Carrie A Phillipi, Oregon Health & Science University, Portland, Oregon, USA
Robert D Steiner, Oregon Health & Science University, Portland, Oregon, USA

Published online: May 2008

DOI: 10.1002/9780470015902.a0020223

Smith-Lemli-Opitz syndrome (SLOS) is the most common and best understood of the inborn errors of cholesterol metabolism. Comprising a heterogeneous group of disorders, inborn errors in cholesterol biosynthesis result in characteristic but variable phenotypes. SLOS is an inherited disorder caused by mutations in DHCR7 which encodes the final enzyme in the cholesterol synthetic pathway. The features of SLOS are thought to be related to cholesterol deficiency and/or accumulation of cholesterol precursors and their metabolites. Therefore, supplementation of cholesterol is a commonly employed potential therapy. A better understanding of SLOS and other inborn errors of cholesterol biosynthesis may shed light on the importance of cholesterol biosynthesis in embryo- and morphogenesis and provide clues to treatment.

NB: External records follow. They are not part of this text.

Lemma step_fits u s s' : all_fit s -> test_step population u s = Some s' -> all_fit s'.
Proof.
  intros Hall H. unfold test_step in H. destruct (envs s !! u) as [e|] eqn:He; [|done].
  pose proof (Hall u e He) as Hf. destruct (threads (allocator s) !! u) as [[r|i|]|] eqn:Ht; [| |done|done].
  - apply (advances_fit u s); [done|]. destruct (expects e) as [x|] eqn:Ee.
    + destruct r as [[b| |]|]; try done. by eapply takef_ok.
    + destruct Hf as (Hp&t&y&Ht'&Hy&Hfit). rewrite Ht in Ht'. injection Ht' as <-. destruct y as [j|].
      * destruct Hfit as (Hb&c&Hc&Hw). cbn in Hw. rewrite Ee in Hw. destruct Hw. by eapply instr_with.
      * destruct Hfit as (Hb&_&Hok). by eapply instr_without.
  - apply (advances_fit u s); [done|]. apply (advances_call _ _ _ _ _ H). intros w' Hw. cbn in Hw. rewrite Ht in Hw.
    by eapply fits_go.
Qed.

Lemma run_fits l s s' : all_fit s -> test_run population l s = Some s' -> all_fit s'.
Proof.
  revert s. induction l as [|u l IH]; intros s Hs H; cbn in H; [by injection H as <-|].
  destruct (test_step population u s) as [s1|] eqn:E; [|done]. apply (IH s1); [|done]. by eapply step_fits.
Qed.

Lemma init_fits rounds : all_fit (test_init population rounds).
Proof.
  intros v e Hv. cbn in Hv. rewrite list_lookup_fmap in Hv. apply fmap_Some in Hv as (k&Hk&->).
  pose proof (lookup_lt_Some _ _ _ Hk) as Hlt. split; [done|]. exists (TIdle None), None. cbn [allocator test_init alloc_init threads tls].
  split; [by apply lookup_replicate|]. split; [by apply lookup_replicate|]. split_and!; [done..|].
  apply test_thread_expectable.
Qed.

(** C14. The threads of the test, any number of them with any number of rounds each and in any
    interleaving: no expectation fails.  A buffer is there exactly as long as fewer than
    [population] are out, [Size] counts those that are left, and after [FreeCurThreadMemory]
    the next round starts anew, whatever the other threads do. *)
Theorem per_thread_test_passes (rounds : list nat) (sched : list nat) (s : test) :
  test_run population sched (test_init population rounds) = Some s -> Forall (fun e => passed e = true) (envs s).
Proof.
  intros H. apply Forall_lookup. intros u e He. by apply (run_fits _ _ _ (init_fits rounds) H u e).
Qed.
End Test.

(** Two threads with three and one rounds, in lists of two buffers, first in turns and then
    run to their ends. *)
Definition two_threads : list nat := mjoin (replicate 60 [0; 1]%nat) ++ replicate 229 0%nat ++ replicate 35 1%nat.

Example two_threads_run :
  match test_run 2 two_threads (test_init 2 [3; 1]%nat) with
  | Some s => map todo (envs s) = [[]; []] /\ threads (allocator s) = [TGone; TGone] /\ length (lists (allocator s)) = 4%nat
  | None => False
  end.
Proof. by vm_compute. Qed.

Lemma per_thread_test_passes_witness :
  match test_run 2 two_threads (test_init 2 [3; 1]%nat) with
  | Some s => Forall (fun e => passed e = true) (envs s)
  | None => False
  end.
Proof.
  pose proof two_threads_run as Hd. destruct (test_run 2 two_threads (test_init 2 [3; 1]%nat)) as [s|] eqn:E; [|done].
  apply (per_thread_test_passes 2 ltac:(lia) ltac:(lia) [3; 1]%nat two_threads s E).
Defined.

Keywords: Smith-Lemli-Opitz syndrome; inborn error of metabolism; sterol; cholesterol; cholesterol biosynthesis

Figure 1. Cholesterol synthesis pathway and human malformation syndromes. The sterol ring structure and carbon position numbering are shown at the top of the figure. Human malformation syndromes are in boldface type. Cholesterol is synthesized from squalene in a series of enzymatic reactions denoted by numbers: 1, squalene monooxygenase and squalene cyclase; 2, lanosterol 14--demethylase; 3, 3-hydroxysterol 14-reductase; 4, C4 demethylation complex (C4-sterol methyloxidase C4-sterol decarboxylase [NSDHL], and 3-ketoreductase); 5, 3-hydroxysterol 8, 7-isomerase; 6, lathosterol 5-desaturase; 7, 3-hydroxysterol 7-reductase; 8, 3-hydroxysterol 24-reductase. Reproduced with permission from Porter FD (2002).
Figure 2. Typical phenotypic facial features of children with SLOS include microcephaly, small low-set ears, a broad high forehead, blepharoptosis, epicanthal folds, a broad nasal bridge, a short nose with anteverted nares, cleft palate and micrognathia. Images supplied by Oregon Health and Science University.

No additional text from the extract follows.